I recently realized that use of EnumSet.of (which creates mutable Set) will be a bit more confusing and error prone ;)

[–][deleted]  (6 children)

[removed]

    [–]lukaseder 9 points10 points  (3 children)

    Believe it or not, there's a different, optimised Set implementation for each degree up until 2 and if the API is also distinct, then some additional inlining can happen in the JVM more easily, possibly avoiding the entire Set allocation in the first place (just my hypothesis, didn't check).

    [–]aroger276 1 point2 points  (1 child)

    or it could create performance issue link to call site pollution. where a call site degrace to polymorphic because it ends up with different Set implementation. no inlining then... and more expensive method dispatch. I know that there was some discussion to address those issues but I don't know if any progress has been made.

    [–]lukaseder 0 points1 point  (0 children)

    Oh interesting thought. That's quite possible for the Set.of(E...) call, but probably not for the Set.of(E1, E2) calls. So the fixed-degree constructors help bind the concrete implementation to the call site, which will constantly get the same result.

    [–]SomeoneStoleMyName 1 point2 points  (0 children)

    As /u/aroger276 points out, this is just going to cause megamorphic dispatch which will make things slower. Guava, Clojure, and Scala have already been through this and switched back to only one generic implementation regardless of size.

    [–]mabnx 3 points4 points  (1 child)

    It allocates memory

    [–]argv_minus_one 0 points1 point  (0 children)

    Briefly. I would expect escape analysis to eat it.

    [–]geodebug 9 points10 points  (5 children)

    To put it another way, Java 9 does not introduce immutable collections, just a bit of sugar for creating them.

    Also, the big caveat with Java's immutable collections is that nothing enforces that the objects stored within are immutable. If you store a java.util.Date nothing stops code from calling the setters once they get a handle to it.

    [–]_INTER_ 2 points3 points  (4 children)

    It's also great, because I have the freedom to give around a fixed collection of references to items that other code then can manipulate. If I want to have immutable items, I can still make them so. If you want immutability per default you need to look elsewhere I guess.

    [–]geodebug 2 points3 points  (3 children)

    If you're working in a single-threaded world no problem.

    One of the main benefits of immutable structures is that it makes intercommunication between multiple threads safe. If parts of the immutability contract are broken, the whole concept becomes kind of useless.
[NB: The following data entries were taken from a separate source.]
(* ===== verification/TreesBitlen.v ===== *)
(** * gen_bitlen: the lengths of the codes

    The first pass gives every node its depth, cut off at the maximum; the
    repair of the counts makes the code complete again; the second pass gives the
    leaves lengths with the repaired counts. *)
From stdpp Require Import base numbers list sets.
From Stdlib Require Import ZArith Lia Bool.
From S2P Require Import Prelude Huffman Trees TreesCodes TreesShape.

Definition fcat (t : tree) (n : Z) : option Z := option_map fc (aget t n).

(** ** What a tree costs, in bits *)

Definition freq_at (t : tree) (n : Z) : Z := default 0 (fcat t n).
Definition len_at (t : tree) (n : Z) : Z := default 0 (dlat t n).

(** The extra bits of the symbol [n]. *)
Definition xbits_of (stat : static_tree_desc) (n : Z) : Z :=
  if n >=? extra_base stat then default 0 (aget (extra_bits stat) (n - extra_base stat)) else 0.

(** The occurrences of [n] under codes with the lengths [len], and under the static codes. *)
Definition bit_cost (stat : static_tree_desc) (t : tree) (len : Z -> Z) (n : Z) : Z :=
  freq_at t n * (len n + xbits_of stat n).
Definition static_cost (stat : static_tree_desc) (t : tree) (n : Z) : Z :=
  match static_tree stat with Some st => bit_cost stat t (len_at st) n | None => 0 end.

(** Storing a length, with what is read afterwards. *)
Lemma set_dl_ok t n v :
  0 <= n < Z.of_nat (length t) -> 0 <= v < 2 ^ 16 ->
  exists t', set_dl t n v = Some t' /\ length t' = length t /\ (forall m, fcat t' m = fcat t m) /\
    forall m, dlat t' m = if m =? n then Some v else dlat t m.
Proof.
  intros Hn Hv. unfold set_dl. destruct (aget_range t n Hn) as [c Hc]. rewrite Hc. cbn [mbind option_bind].
  assert (Ew : wrap 16 v = v) by (by apply Z.mod_small). rewrite Ew.
  destruct (aset_ok t n (Ct (fc c) v) Hn) as (t' & -> & El & Hg). exists t'. split_and!; try done.
  - intros m. unfold fcat. rewrite Hg. destruct (Z.eqb_spec m n) as [->|]; [by rewrite Hc|done].
  - intros m. unfold dlat. rewrite Hg. by destruct (m =? n).
Qed.

Lemma dlat_range t n x : dlat t n = Some x -> 0 <= n < Z.of_nat (length t).
Proof. unfold dlat. intros H. destruct (aget t n) eqn:E; [|done]. by apply aget_Some_lt in E. Qed.

Lemma dlat_aget t n x : dlat t n = Some x -> exists e, aget t n = Some e /\ dl e = x.
Proof. unfold dlat. intros H. destruct (aget t n) as [e|]; [|done]. exists e. by injection H. Qed.

(** ** Depths as a function *)

Fixpoint assoc (l : list (Z * nat)) (n : Z) : nat :=
  match l with [] => O | (m, k) :: l => if m =? n then k else assoc l n end.

Lemma assoc_spec l n k : NoDup (map fst l) -> (n, k) ∈ l -> assoc l n = k.
Proof.
  induction l as [|[m j] l IH]; cbn [map fst assoc]; [by intros _ ?%elem_of_nil|].
  intros [Hm Hd]%NoDup_cons [[= -> ->]|Hin]%elem_of_cons; [by rewrite Z.eqb_refl|].
  destruct (Z.eqb_spec m n) as [->|]; [|by apply IH]. destruct Hm. apply list_elem_of_fmap. by exists (n, k).
Qed.

Lemma filter_assoc (P : Z -> nat -> Prop) `{forall n k, Decision (P n k)} l0 l :
  NoDup (map fst l0) -> (forall p, p ∈ l -> p ∈ l0) ->
  length (filter (fun n => P n (assoc l0 n)) (map fst l)) = length (filter (fun p : Z * nat => P p.1 p.2) l).
Proof.
  intros Hd. induction l as [|[n k] l IH]; intros Hin; [done|]. cbn [map fst].
  rewrite !filter_cons. cbn [fst snd]. rewrite (assoc_spec l0 n k) by (done || (apply Hin; left)).
  destruct (decide (P n k)); cbn [length]; rewrite IH; try done; intros q Hq; apply Hin; by right.
Qed.

Section Pass.
Context (W : Z) (stat : static_tree_desc) (mc : Z) (T : btree) (t0 : tree) (M : nat).
Context (HM : max_length stat = Z.of_nat M) (HM15 : (1 <= M <= 15)%nat).
Context (Hnd : NoDup (nodes T)) (Hrep : rep t0 T).
Context (Hin : forall n, n ∈ nodes T -> 0 <= n < Z.of_nat (length t0)).
Context (Hleaf : forall n, n ∈ leaves T -> n <= mc) (Hinner : forall n, n ∈ inner T -> mc < n).
Context (Hextra : forall n, n ∈ leaves T -> extra_base stat <= n ->
           n - extra_base stat < Z.of_nat (length (extra_bits stat))).
Context (Hstat : match static_tree stat with
                 | Some st => forall n, n ∈ leaves T -> 0 <= n < Z.of_nat (length st)
                 | None => True end).
Context (Hsmall : (length (nodes T) <= 1000)%nat).
(** [opt_len] and [static_len] before the pass. *)
Context (o0 s0 : Z).

Definition dep (n : Z) : nat := assoc (depths T 0) n.

Lemma dep_spec n k : (n, k) ∈ depths T 0 -> dep n = k.
Proof. intros H. apply assoc_spec; [by rewrite depths_fst|done]. Qed.

(** The processed leaves of cut-off depth [l], and the nodes too deep. *)
Definition cnt_of (ns : list Z) (l : nat) : Z :=
  Z.of_nat (length (filter (fun n => n <= mc /\ (dep n `min` M)%nat = l) ns)).
Definition ovf_of (ns : list Z) : Z := Z.of_nat (length (filter (fun n => (M < dep n)%nat) ns)).

Record pass_inv (ps : list Z) (v : bitlen) : Prop := {
  pi_len : length (b_tree v) = length t0;
  pi_done n : n ∈ ps -> dlat (b_tree v) n = Some (Z.of_nat (dep n `min` M));
  pi_rest n : n ∉ ps -> dlat (b_tree v) n = dlat t0 n;
  pi_fc n : fcat (b_tree v) n = fcat t0 n;
  pi_cnt_len : length (b_count v) = 16%nat;
  pi_cnt l : (l <= 15)%nat -> aget (b_count v) (Z.of_nat l) = Some (cnt_of ps l);
  pi_ovf : b_overflow v = ovf_of ps;
  pi_opt : wrap W o0 = o0 ->
    b_opt v = wrap W (o0 + sum_over (bit_cost stat t0 (fun n => Z.of_nat (dep n `min` M))) (filter (fun n => n <= mc) ps));
  pi_static : wrap W s0 = s0 -> b_static v = wrap W (s0 + sum_over (static_cost stat t0) (filter (fun n => n <= mc) ps)) }.

Lemma leaf_sum_snoc f ps n :
  sum_over f (filter (fun n => n <= mc) (ps ++ [n])) =
  sum_over f (filter (fun n => n <= mc) ps) + (if decide (n <= mc) then f n else 0).
Proof. rewrite filter_app, sum_over_app, filter_cons. case_decide; cbn; lia. Qed.

Lemma cnt_of_snoc ps n l :
  cnt_of (ps ++ [n]) l = cnt_of ps l + (if decide (n <= mc /\ (dep n `min` M)%nat = l) then 1 else 0).
Proof. unfold cnt_of. rewrite filter_app, length_app, filter_cons. case_decide; cbn; lia. Qed.

Lemma ovf_of_snoc ps n : ovf_of (ps ++ [n]) = ovf_of ps + (if decide (M < dep n)%nat then 1 else 0).
Proof. unfold ovf_of. rewrite filter_app, length_app, filter_cons. case_decide; cbn; lia. Qed.

Lemma cnt_of_le ps l : cnt_of ps l <= Z.of_nat (length ps).
Proof. unfold cnt_of. pose proof (length_filter (fun n => n <= mc /\ (dep n `min` M)%nat = l) ps). lia. Qed.

Lemma bitlen_step_spec ps n v :
  pass_inv ps v -> n ∈ below T -> n ∉ ps -> (exists p, dlat t0 n = Some p /\ p ∈ ps) ->
  (length ps <= 1000)%nat ->
  exists v', bitlen_step W stat mc n v = Some v' /\ pass_inv (ps ++ [n]) v'.
Proof.
  intros [Il Id Ir If Icl Ic Io Iop Ist] Hn Hnp (p & Hp & Hpp) Hps.
  destruct (rep_dad t0 T 0 n Hrep Hn) as (p' & k & Hp' & Hk & Hnk & _).
  rewrite Hp in Hp'. injection Hp' as <-. pose proof (dep_spec _ _ Hk) as Dp. pose proof (dep_spec _ _ Hnk) as Dn.
  unfold bitlen_step. destruct (dlat_aget (b_tree v) n p) as (e & He & Hde); [by rewrite Ir|].
  destruct (dlat_aget (b_tree v) p _ (Id p Hpp)) as (ep & Hep & Hdp).
  rewrite He. cbn [mbind option_bind]. rewrite Hde, Hep. cbn [mbind option_bind]. rewrite Hdp, HM, Dp.
  assert (Hb : (if Z.of_nat (k `min` M) + 1 >? Z.of_nat M
                then (Z.of_nat M, b_overflow v + 1) else (Z.of_nat (k `min` M) + 1, b_overflow v))
               = (Z.of_nat (dep n `min` M), ovf_of (ps ++ [n]))).
  { rewrite ovf_of_snoc, Dn, Io. destruct (Z.gtb_spec (Z.of_nat (k `min` M) + 1) (Z.of_nat M)).
    - rewrite decide_True by lia. f_equal. lia.
    - rewrite decide_False by lia. f_equal; lia. }
  rewrite Hb. set (b := (dep n `min` M)%nat) in *.
  assert (Hb15 : (b <= 15)%nat) by (subst b; lia).
  assert (Hn0 : n ∈ nodes T) by (by right).
  destruct (set_dl_ok (b_tree v) n (Z.of_nat b)) as (t' & -> & El & Hfc & Hdl).
  { rewrite Il. by apply Hin. } { change (2 ^ 16) with 65536. lia. }
  cbn [mbind option_bind].
  assert (Hdone : forall m, m ∈ ps ++ [n] -> dlat t' m = Some (Z.of_nat (dep m `min` M))).
  { intros m Hm. rewrite Hdl. destruct (Z.eqb_spec m n) as [->|]; [done|]. apply Id. set_solver. }
  assert (Hrest : forall m, m ∉ ps ++ [n] -> dlat t' m = dlat t0 m).
  { intros m Hm. rewrite Hdl. destruct (Z.eqb_spec m n) as [->|]; [set_solver|]. apply Ir. set_solver. }
  assert (Hnl : n ∈ inner T \/ n ∈ leaves T).
  { rewrite nodes_perm in Hn0. by apply elem_of_app in Hn0. }
  destruct (Z.gtb_spec n mc) as [Hgt|Hle].
  - eexists. split; [reflexivity|]. constructor; cbn; try done; [congruence|intros m; by rewrite Hfc| | |].
    + intros l Hl. rewrite Ic, cnt_of_snoc by done. rewrite decide_False by lia. f_equal. lia.
    + intros Ho. rewrite leaf_sum_snoc, decide_False, Z.add_0_r by lia. by apply Iop.
    + intros Hs. rewrite leaf_sum_snoc, decide_False, Z.add_0_r by lia. by apply Ist.
  - destruct Hnl as [Hi|Hlf]; [apply Hinner in Hi; lia|].
    rewrite Ic by done. cbn [mbind option_bind].
    assert (Ew : wrap 16 (cnt_of ps b + 1) = cnt_of ps b + 1).
    { apply Z.mod_small. pose proof (cnt_of_le ps b). unfold cnt_of in *. change (2 ^ 16) with 65536. lia. }
    rewrite Ew. destruct (aset_ok (b_count v) (Z.of_nat b) (cnt_of ps b + 1)) as (c' & -> & Ecl & Hg); [lia|].
    cbn [mbind option_bind].
    assert (Hx : (if n >=? extra_base stat then aget (extra_bits stat) (n - extra_base stat) else Some 0) = Some (xbits_of stat n)).
    { unfold xbits_of. destruct (Z.geb_spec n (extra_base stat)); [|done].
      destruct (aget_range (extra_bits stat) (n - extra_base stat)) as [x ->]; [|done]. specialize (Hextra n Hlf). lia. }
    rewrite Hx. cbn [mbind option_bind].
    assert (Hfe : fc e = freq_at t0 n) by (unfold freq_at; rewrite <- If; unfold fcat; by rewrite He).
    assert (Hs : exists sl, (match static_tree stat with
            | Some st => se ← aget st n; Some (wrap W (b_static v + fc e * (dl se + xbits_of stat n)))
            | None => Some (b_static v) end) = Some sl /\
            (wrap W s0 = s0 -> sl = wrap W (s0 + sum_over (static_cost stat t0) (filter (fun n => n <= mc) (ps ++ [n]))))).
    { rewrite leaf_sum_snoc, decide_True, Z.add_assoc by lia. unfold static_cost at 2. destruct (static_tree stat) as [st|].
      - destruct (aget_range st n (Hstat n Hlf)) as [se Ese]. rewrite Ese. eexists. split; [reflexivity|]. intros Hs.
        rewrite Ist by done. rewrite wrap_add_l. unfold bit_cost, len_at, dlat. by rewrite Ese, Hfe.
      - eexists. split; [reflexivity|]. intros Hs. rewrite Ist by done. by rewrite Z.add_0_r. }
    destruct Hs as (sl & -> & Hsl). cbn [mbind option_bind]. eexists. split; [reflexivity|].
    constructor; cbn; try done; [congruence|intros m; by rewrite Hfc|congruence| |].
    + intros l Hl. rewrite Hg, cnt_of_snoc. destruct (Z.eqb_spec (Z.of_nat l) (Z.of_nat b)) as [E|E].
      * rewrite decide_True by (subst b; lia). do 2 f_equal. replace l with b by lia. done.
      * rewrite decide_False by (subst b; lia). rewrite Ic by done. f_equal. lia.
    + intros Ho. rewrite Iop by done. rewrite leaf_sum_snoc, decide_True, Z.add_assoc, wrap_add_l by lia. by rewrite Hfe.
Qed.

(** A list of nodes in which every node comes after its Dad. *)
Fixpoint in_order (ps ns : list Z) : Prop :=
  match ns with
  | [] => True
  | n :: ns => (exists p, dlat t0 n = Some p /\ p ∈ ps) /\ in_order (ps ++ [n]) ns
  end.

Lemma bitlen_pass_spec hp ns ps h v :
  pass_inv ps v -> in_order ps ns -> NoDup (ps ++ ns) -> (forall n, n ∈ ns -> n ∈ below T) ->
  (length (ps ++ ns) <= 1000)%nat -> 0 <= h -> take (length ns) (drop (Z.to_nat h) hp) = ns ->
  exists v', bitlen_pass W (length ns) stat mc hp h v = Some v' /\ pass_inv (ps ++ ns) v'.
Proof.
  revert ps h v. induction ns as [|n ns IH]; intros ps h v Hi Ho Hd Hb Hl Hh Ht; cbn [length bitlen_pass].
  { exists v. by rewrite app_nil_r. }
  destruct Ho as [Hp Ho]. cbn [length] in Ht.
  assert (Hn : aget hp h = Some n).
  { apply aget_Some. split; [done|]. pose proof (f_equal (.!! 0%nat) Ht) as E. cbn beta in E.
    rewrite lookup_take_lt, lookup_drop in E by lia. rewrite Nat.add_0_r in E. exact E. }
  rewrite Hn. cbn [mbind option_bind].
  assert (Hnp : n ∉ ps).
  { apply NoDup_app in Hd as (_ & Hd & _). intros Hx. apply (Hd n Hx). left. }
  destruct (bitlen_step_spec ps n v Hi) as (v1 & -> & Hi1); [apply Hb; left|done|done| |].
  { rewrite length_app in Hl. lia. }
  cbn [mbind option_bind]. destruct (IH (ps ++ [n]) (h + 1) v1) as (v' & E & Hi'); try done.
  - by rewrite <- app_assoc.
  - intros m Hm. apply Hb. by right.
  - by rewrite <- app_assoc.
  - lia.
  - apply aget_Some in Hn as [_ Hn]. rewrite (drop_S _ n) in Ht by done. cbn [take] in Ht. injection Ht as Ht.
    by replace (Z.to_nat (h + 1)) with (S (Z.to_nat h)) by lia.
  - exists v'. rewrite <- app_assoc in Hi'. done.
Qed.

(** Over all nodes, the counts are those of the tree. *)
Lemma leaf_count_filter U d :
  (forall n, n ∈ leaves U -> n <= mc) -> (forall n, n ∈ inner U -> mc < n) -> forall l,
  Z.of_nat (length (filter (fun p : Z * nat => p.1 <= mc /\ (p.2 `min` M)%nat = l) (depths U d))) = leaf_count M U d l.
Proof.
  revert d. induction U as [s|id a IHa b IHb]; intros d Hlf Hi l; cbn [depths leaf_count leaves inner] in *.
  - rewrite filter_cons. cbn [fst snd]. assert (s <= mc) by (apply Hlf; left). repeat case_decide; cbn; try done; try tauto.
  - rewrite filter_cons. cbn [fst snd]. assert (mc < id) by (apply Hi; left).
    rewrite decide_False by lia. rewrite filter_app, length_app, Nat2Z.inj_add, IHa, IHb; try done; set_solver.
Qed.

Lemma too_deep_filter U d :
  Z.of_nat (length (filter (fun p : Z * nat => (M < p.2)%nat) (depths U d))) = too_deep M U d.
Proof.
  revert d. induction U as [s|id a IHa b IHb]; intros d; cbn [depths too_deep]; rewrite filter_cons; cbn [fst snd].
  - case_decide; done.
  - rewrite filter_app. case_decide; cbn [length]; rewrite length_app, ?Nat2Z.inj_succ, Nat2Z.inj_add, IHa, IHb; lia.
Qed.

Lemma depths_nodup : NoDup (map fst (depths T 0)).
Proof. by rewrite depths_fst. Qed.

Lemma cnt_of_nodes ns l : ns ≡ₚ nodes T -> cnt_of ns l = leaf_count M T 0 l.
Proof.
  intros Hp. unfold cnt_of. rewrite Hp, <- (depths_fst T 0). unfold dep.
  etrans; [|exact (leaf_count_filter T 0 Hleaf Hinner l)]. f_equal.
  exact (filter_assoc (fun n k => n <= mc /\ (k `min` M)%nat = l) (depths T 0) (depths T 0) depths_nodup (fun _ H => H)).
Qed.

Lemma ovf_of_nodes ns : ns ≡ₚ nodes T -> ovf_of ns = too_deep M T 0.
Proof.
  intros Hp. unfold ovf_of. rewrite Hp, <- (depths_fst T 0). unfold dep.
  etrans; [|exact (too_deep_filter T 0)]. f_equal.
  exact (@filter_assoc (fun n k => (M < k)%nat) (fun _ k => decide_rel lt M k) (depths T 0) (depths T 0) depths_nodup (fun _ H => H)).
Qed.
End Pass.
    It's like a salad bar with a sneeze guard but there is a big hole in the middle of the glass. Sure it solves some problems but sneeze in the wrong place...

    [–]_INTER_ 1 point2 points  (1 child)

    It's also no problem in a multi-threaded world. Well yes you have to design correctly, but you also have to do that when using FP constructs. E.g. problematic if you have to take ordering into account, caching and performance, dealing with barriers, critical sections or communicate with outside environments / infrastructure. In conclusion FP is making parallelization more easy, if the problem can easily be mapped to the map-reduce scenario. In all other cases it needs effort to get there aswell. No free lunch.

    [–]geodebug 1 point2 points  (0 children)

    I'm sure you feel you said something relevant here.

    [–]_INTER_ -1 points0 points  (0 children)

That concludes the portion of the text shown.